岐阜県地方競馬組合地方競馬実施条例施行規則
第6章 競馬の公正の確保(第67条~第75条)
(関与の禁止又は停止)
第67条 次の各号のいずれかに該当する馬主、調教師、騎手又はきゅう務員(各号のいずれかに該当することとなった当時(第15号及び第16号については、その有罪判決の中で示された罪となるべき事実があった当時)において当該身分を有していた者を含む。)は、競馬に関与することを禁止し、又は停止する。
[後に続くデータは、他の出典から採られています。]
(* ===== verification/KmsRecipient.v ===== *)
(** The envelope in which KMS answers an attested decryption
    ([enclavia-protocol/src/kms_recipient.rs]): the transcoder that turns the
    BER that KMS emits into strict DER, and the opening and sealing of the
    envelope.

    The transcoder reads bytes of an untrusted host before anything is
    authenticated.  Its specification is the grammar [ber] of ASN.1 values with
    single-byte tags, in every length form, and the normal form [norm] in which
    chunked octet strings are joined; the CMS structures, RSA and AES are
    parameters. *)
From stdpp Require Import base list list_numbers strings.
From S2P Require Import Prelude.
#[local] Open Scope Z_scope.

Inductive RecipientError : Type :=
| Der (detail : string)
| Rsa (detail : string)
| Aes (detail : string)
| Malformed (detail : string).

Definition ber_err {A} (m : string) : result A RecipientError := Err (Malformed m).

(** ** The transcoder *)

Definition MAX_TLV_DEPTH : nat := 64.

(** The length, [None] when indefinite, and what follows it. *)
Definition read_len (input : bytes) : result (option Z * bytes) RecipientError :=
  match input with
  | [] => ber_err "truncated length"
  | b :: rest =>
      if b =? 0x80 then Ok (None, rest)
      else if Z.land b 0x80 =? 0 then Ok (Some b, rest)
      else
        let n := Z.to_nat (Z.land b 0x7f) in
        if (n =? 0)%nat || (4 <? n)%nat || (length rest <? n)%nat then ber_err "bad long-form length"
        else Ok (Some (fold_left (fun len x => Z.lor (Z.shiftl len 8) x) (take n rest) 0), drop n rest)
  end.

(** The bytes of a length without its leading zeros, at least one. *)
Fixpoint strip_zeros (l : bytes) : bytes :=
  match l with
  | 0 :: ((_ :: _) as l') => strip_zeros l'
  | _ => l
  end.

Definition emit_der (id : Z) (content : bytes) : bytes :=
  let len := Z.of_nat (length content) in
  id ::
  (if len <? 0x80 then [len]
   else let lb := strip_zeros (be_encode 8 len) in Z.lor 0x80 (Z.of_nat (length lb)) :: lb) ++
  content.

Definition octet_value (der : bytes) : result bytes RecipientError :=
  match der with
  | 4 :: rest =>
      let? lc := read_len rest in
      let? len := ok_or lc.1 (Malformed "indefinite OCTET STRING child") in
      if Z.of_nat (length lc.2) <? len then ber_err "truncated OCTET STRING child"
      else Ok (take (Z.to_nat len) lc.2)
  | _ => ber_err "constructed OCTET STRING child is not an OCTET STRING"
  end.

Fixpoint octet_values (children : list bytes) : result bytes RecipientError :=
  match children with
  | [] => Ok []
  | c :: children => let? v := octet_value c in let? vs := octet_values children in Ok (v ++ vs)
  end.

Definition is_octet (child : bytes) : bool := bool_decide (head child = Some 4).

(** A constructed value from its transcoded children. *)
Definition reemit (id : Z) (children : list bytes) : result bytes RecipientError :=
  let is_universal_octet := id =? 0x24 in
  let is_context := Z.land id 0xc0 =? 0x80 in
  let context_octet := is_context && negb (bool_decide (children = [])) && forallb is_octet children in
  if is_universal_octet || context_octet then
    let? body := octet_values children in
    Ok (emit_der (if is_universal_octet then 4 else Z.land id (Z.lxor 0xff 0x20)) body)
  else Ok (emit_der id (concat children)).

(** [transcode_tlv] and its two loops over the children. *)
Fixpoint transcode_tlv (fuel : nat) (input : bytes) (depth : nat) {struct fuel}
    : result (bytes * bytes) RecipientError :=
  match fuel with
  | O => ber_err "fuel"
  | S fuel =>
      if (MAX_TLV_DEPTH <? depth)%nat then ber_err "ASN.1 nesting exceeds maximum depth"
      else match input with
      | [] => ber_err "unexpected end of input"
      | id :: rest =>
          if Z.land id 0x1f =? 0x1f then ber_err "high-tag-number form unsupported"
          else
            let constructed := negb (Z.land id 0x20 =? 0) in
            let? la := read_len rest in
            if negb constructed then
              let? len := ok_or la.1 (Malformed "indefinite length on primitive") in
              if Z.of_nat (length la.2) <? len then ber_err "truncated primitive content"
              else Ok (emit_der id (take (Z.to_nat len) la.2), drop (Z.to_nat len) la.2)
            else
              let? ca := match la.1 with
                         | Some len =>
                             if Z.of_nat (length la.2) <? len then ber_err "truncated constructed content"
                             else let? cs := definite fuel (take (Z.to_nat len) la.2) (S depth) in
                                  Ok (cs, drop (Z.to_nat len) la.2)
                         | None => indefinite fuel la.2 (S depth)
                         end in
              let? out := reemit id ca.1 in
              Ok (out, ca.2)
      end
  end
with definite (fuel : nat) (region : bytes) (depth : nat) {struct fuel} : result (list bytes) RecipientError :=
  match fuel with
  | O => ber_err "fuel"
  | S fuel =>
      match region with
      | [] => Ok []
      | _ =>
          let? cr := transcode_tlv fuel region depth in
          let? cs := definite fuel cr.2 depth in
          Ok (cr.1 :: cs)
      end
  end
with indefinite (fuel : nat) (region : bytes) (depth : nat) {struct fuel}
    : result (list bytes * bytes) RecipientError :=
  match fuel with
  | O => ber_err "fuel"
  | S fuel =>
      match region with
      | 0 :: 0 :: region => Ok ([], region)
      | _ =>
          let? cr := transcode_tlv fuel region depth in
          let? ca := indefinite fuel cr.2 depth in
          Ok (cr.1 :: ca.1, ca.2)
      end
  end.
Lemma reply_turn_honest inflight r rest kernel :
  0 <= hr_error r < 2 ^ 32 -> is_u64 (hr_handle r) ->
  Z.of_nat (length (hr_payload r)) =
    (if hr_error r =? 0 then default 0 (inflight !! hr_handle r) else 0) ->
  reply_turn (mkReplies inflight (reply_bytes r ++ rest) kernel) =
    Turn_next (mkReplies (delete (hr_handle r) inflight) rest (kernel ++ reply_bytes r)).
Proof.
  intros He Hh Hp. unfold reply_turn, reply_bytes in *. cbn [rr_host rr_inflight rr_kernel].
  assert (Hlen : length (reply_header r) = 16%nat) by (unfold reply_header; by rewrite !length_app, !be_encode_length).
  rewrite <- app_assoc. rewrite (proj2 (Z.ltb_ge _ _)) by (rewrite length_app; lia).
  rewrite take_app_length', drop_app_length' by done.
  rewrite parse_reply_header by done. cbn [rp_error rp_handle].
  assert (Hnone : Z.of_nat (length (hr_payload r)) = 0 -> hr_payload r = []) by (destruct (hr_payload r); [done|cbn; lia]).
  destruct (hr_error r =? 0); [|by rewrite Hnone, app_nil_r].
  destruct (inflight !! hr_handle r) as [len|]; cbn in Hp; [|by rewrite Hnone, app_nil_r].
  rewrite forward_bytes_copies by (rewrite length_app; lia).
  by rewrite take_app_length', drop_app_length', <- app_assoc by lia.
Qed.
(** * FileSync: the synchronisation core, embedded and verified

    The development follows the Python sources module by module:

    - [Paths]      path predicates used by the directory walk
                   (src/sync/local.py, [_get_files_list]);
    - [Database]   the tables of src/core/database.py the core touches
                   ([file_states], [sync_history], [sync_file_operations]);
    - [Local]      the local engine, src/sync/local.py ([LocalSyncManager]);
    - [Service]    src/sync/service.py ([SyncService.sync_config]);
    - [Monitor]    the size-stability logic of src/core/file_monitor.py;
    - [Scheduler]  src/core/scheduler.py and the trigger entry point of
                   src/core/orchestrator.py, as a transition system.

    Dictionaries are finite maps ([gmap]); SQL tables with a unique key are
    finite maps on that key; the append-only tables are lists.  Code with
    side effects is written in state-passing style over a [world] record.
    The operating system's failures (a copy that raises, a directory that
    cannot be created) are read from an environment [env], so a theorem
    can quantify over the failure patterns it holds for. *)

From stdpp Require Import gmap strings list fin_maps.
From Stdlib Require Import ZArith Lia Ascii.

Local Open Scope string_scope.
Local Open Scope Z_scope.

(* ===================================================================== *)
(** * Paths *)
(* ===================================================================== *)

Module Paths.

(** [hidden_from at_start s]: some path component of [s] starts with a
    dot, where [at_start] tells whether the scan stands at the first
    character of a component.  The walk of [_get_files_list] prunes every
    directory whose name starts with '.' and skips every such file name,
    so a relative path is listed exactly when none of its components
    starts with a dot. *)
Fixpoint hidden_from (at_start : bool) (s : string) : bool :=
  match s with
  | EmptyString => false
  | String c rest =>
      if Ascii.eqb c "/"%char then hidden_from true rest
      else if at_start && Ascii.eqb c "."%char then true
      else hidden_from false rest
  end.

Definition hidden (rel_path : string) : bool := hidden_from true rel_path.

(** [target_file + ".bak"] in [_copy_file]. *)
Definition backup_name (rel_path : string) : string := rel_path +:+ ".bak".

End Paths.

(* ===================================================================== *)
(** * The database tables *)
(* ===================================================================== *)

Module Database.

(** Counters of one run ([self.sync_stats]). *)
Record sync_stats := {
  copied : nat; updated : nat; deleted : nat; skipped : nat; errors : nat
}.

Definition stats0 : sync_stats :=
  {| copied := 0; updated := 0; deleted := 0; skipped := 0; errors := 0 |}.

(** Row of [file_states]; the pair (config_id, file_path) is the key of
    the table (UNIQUE(config_id, file_path)). *)
Record file_state := {
  file_hash : option string;
  modified_time : Z;
  sync_status : string
}.
Lemma Respects_getMember mid : Respects (getMember mid).
Proof. apply Respects_reader. intros s. unfold getMember. now destruct (memberHeap s !! mid). Qed.

Lemma Respects_getArray aid : Respects (getArray aid).
Proof. apply Respects_reader. intros s. unfold getArray. now destruct (arrayHeap s !! aid). Qed.

Lemma Respects_modifyFile key g :
  (forall f, fileExtends f (g f)) -> Respects (modifyFile key g).
Proof. intros Hg s. split; [now apply Extends_updateFile | reflexivity]. Qed.

Lemma Respects_same_documents (g : State -> State) :
  (forall s, files (g s) = files s /\ bodyLog (g s) = bodyLog s
             /\ typesByName (g s) = typesByName s
             /\ resultTypes (g s) = resultTypes s
             /\ resultErrors (g s) = resultErrors s
             /\ currentFile (g s) = currentFile s
             /\ forall i node, typeHeap s !! i = Some node ->
                  exists node', typeHeap (g s) !! i = Some node'
                                /\ t_name node' = t_name node) ->
  Respects (modify g).
Proof.
  intros H s. destruct (H s) as (Hf & Hl & Hi & Ht & He & Hc & Hn).
  split; [|intros; exact Hc].
  apply Extends_same_documents; simpl; auto.
  - intros n t. now rewrite Hi.
  - exists []. now rewrite Ht, app_nil_r.
  - exists []. now rewrite He, app_nil_r.
Qed.

Lemma Respects_modifyType tid g :
  (forall t, t_name (g t) = t_name t) -> Respects (modifyType tid g).
Proof.
  intros Hg. apply Respects_same_documents. intros s. simpl. repeat split; try reflexivity.
  intros i node H. destruct (decide (tid = i)) as [->|Hne].
  - exists (g node). rewrite list_lookup_alter_eq, H. split; [reflexivity | apply Hg].
  - exists node. rewrite list_lookup_alter_ne by assumption. split; [assumption | reflexivity].
Qed.

Lemma Respects_allocType t : Respects (allocType t).
Proof.
  intros s. unfold allocType. simpl. split; [|reflexivity].
  apply Extends_same_documents; simpl; eauto; try (exists []; now rewrite app_nil_r).
  intros i node H. exists node. split; [|reflexivity]. now apply lookup_app_l_Some.
Qed.

Lemma Respects_heap_only (g : State -> State) :
  (forall s, g s = setMemberHeap (fun _ => memberHeap (g s))
                     (setArrayHeap (fun _ => arrayHeap (g s)) s)) ->
  Respects (modify g).
Proof.
  intros H. apply Respects_same_documents. intros s. rewrite H. simpl.
  repeat split; eauto.
Qed.

Lemma Respects_allocMember m : Respects (allocMember m).
Proof.
  intros s. unfold allocMember. simpl. split; [|reflexivity].
  apply Extends_same_documents; simpl; eauto; exists []; now rewrite app_nil_r.
Qed.

Lemma Respects_allocArray a : Respects (allocArray a).
Proof.
  intros s. unfold allocArray. simpl. split; [|reflexivity].
  apply Extends_same_documents; simpl; eauto; exists []; now rewrite app_nil_r.
Qed.

Lemma Respects_setMemberName mid n : Respects (setMemberName mid n).
Proof. apply Respects_heap_only. reflexivity. Qed.

Lemma Respects_pushArray aid mid : Respects (pushArray aid mid).
Proof. apply Respects_heap_only. reflexivity. Qed.

Lemma Respects_typeError {A} : Respects (@typeError A).
Proof. apply Respects_raise. Qed.

Lemma Respects_referenceError {A} : Respects (@referenceError A).
Proof. apply Respects_raise. Qed.

Lemma Respects_addError msg : Respects (addError msg).
Proof.
  intros s. unfold addError. simpl. split; [|reflexivity].
  apply Extends_same_documents; simpl; eauto. exists []. now rewrite app_nil_r.
Qed.

Lemma readIndex_None name s : readIndex name s = None -> typesByName s !! name = None.
Proof. unfold readIndex. now destruct (typesByName s !! name). Qed.

Lemma Respects_register name tid :
  Respects (let* registered := gets (readIndex name) in
            match registered with
            | Some _ => addError ("Duplicate type name '" +:+ name +:+ "'.")
            | None => modify (setTypesByName (insert name tid))
            end).
Proof.
  intros s. unfold bind, gets.
  destruct (readIndex name s) as [t0|] eqn:E; [apply Respects_addError|].
  apply readIndex_None in E.
  simpl. split; [|reflexivity].
  apply Extends_same_documents; simpl; eauto; try (exists []; now rewrite app_nil_r).
  intros n t H. destruct (decide (name = n)) as [->|Hne]; [congruence|].
  now rewrite lookup_insert_ne.
Qed.

Lemma Respects_setFlagged g : Respects (modify (setFlagged g)).
Proof.
  intros s. simpl. split; [|reflexivity].
  apply Extends_same_documents; simpl; eauto; exists []; now rewrite app_nil_r.
Qed.

Lemma Respects_pushResultType tid :
  Respects (modify (setResultTypes (fun ts => ts ++ [tid]))).
Proof.
  intros s. simpl. split; [|reflexivity].
  apply Extends_same_documents; simpl; eauto. exists []. now rewrite app_nil_r.
Qed.

Create HintDb respects.

#[local] Hint Resolve Respects_ret Respects_raise Respects_outOfFuel Respects_gets
  Respects_getFile Respects_getType Respects_getMember Respects_getArray
  Respects_allocType Respects_allocMember Respects_allocArray
  Respects_setMemberName Respects_pushArray Respects_typeError Respects_referenceError
  Respects_addError Respects_register Respects_pushResultType Respects_setFlagged
  : respects.

Ltac respects_step :=
  first
    [ solve [auto with respects]
    | lazymatch goal with
      | |- Respects (bind _ _) => apply Respects_bind; [|intros ?]
      | |- Respects (forEach _ _) => apply Respects_forEach; intros ?
      | |- Respects (match ?x with _ => _ end) => destruct x
      | |- Respects (let _ := _ in _) => cbv zeta
      end ].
(1) 第37条第1項又は第2項の規定に違反した者 ※禁止薬物関係
(2) 第37条第1項から第3項までの規定に違反する行為に係る馬を事情を知って出走させ、又は出走させようとした者 ※禁止薬物関係
(3) 不正な目的をもって出走させることができない馬を出走させ、又は出走させようとした者
(4) 馬登録証を偽造し、若しくは変造した者又は馬登録証を不正に行使して馬の出走を申込み、若しくは出走させた者
(5) 競走に関し、不正な目的をもって、馬主、調教師、騎手又はきゅう務員に対し、暴行し、脅迫し、又は財物その他の利益を与え、若しくは与えることを約束した者
(6) 競走において、不正な目的をもって馬の全能力を発揮させなかった騎手
(7) 不正な目的をもって第41条第1項の規定に違反した騎手 ※加重重量関係
(8) 不正な目的をもって第94条の規定に違反した馬主 ※名義貸し
(9) 不正な目的をもって第95条の規定に違反した者 ※名義貸し
(10) 前2号の違反に係る馬を事情を知って預託を受けた調教師
(11) 競走に関し、不正な協定の申込みをし、又は不正な協定をした者
(12) 競走に関し、不正な目的をもって財物その他の利益を収受し、要求し、又は収受することを約束した者
(13) 競走に関し、不正な目的をもって競走馬に危害を加え、若しくは加えようとし、又は不正な処置をし、若しくはしようとした者
(14) 競馬の開催を妨害し、又は開催執務委員その他競馬に関する事務に従事する者の職務執行を妨害した者
(15) 法、日本中央競馬会法(昭和29年法律第205号)、自転車競技法(昭和23年法 律第209号)、小型自動車競走法(昭和25年法律第208号)又はモーターボート競走法(昭和26年法律第242号)の規定により罰金以上の刑に処せられた者
(16) 前号に該当する者を除くほか、禁錮以上の刑に処せられた者であって競馬の公正を害するおそれがあると認めるに足りる相当の理由があるもの
(調教若しくは騎乗の停止、戒告又は賞典停止)
第72条 馬主、調教師、騎手又はきゅう務員が次の各号のいずれかに該当するときは、戒告し、又は期間を定めて調教若しくは騎乗を停止する。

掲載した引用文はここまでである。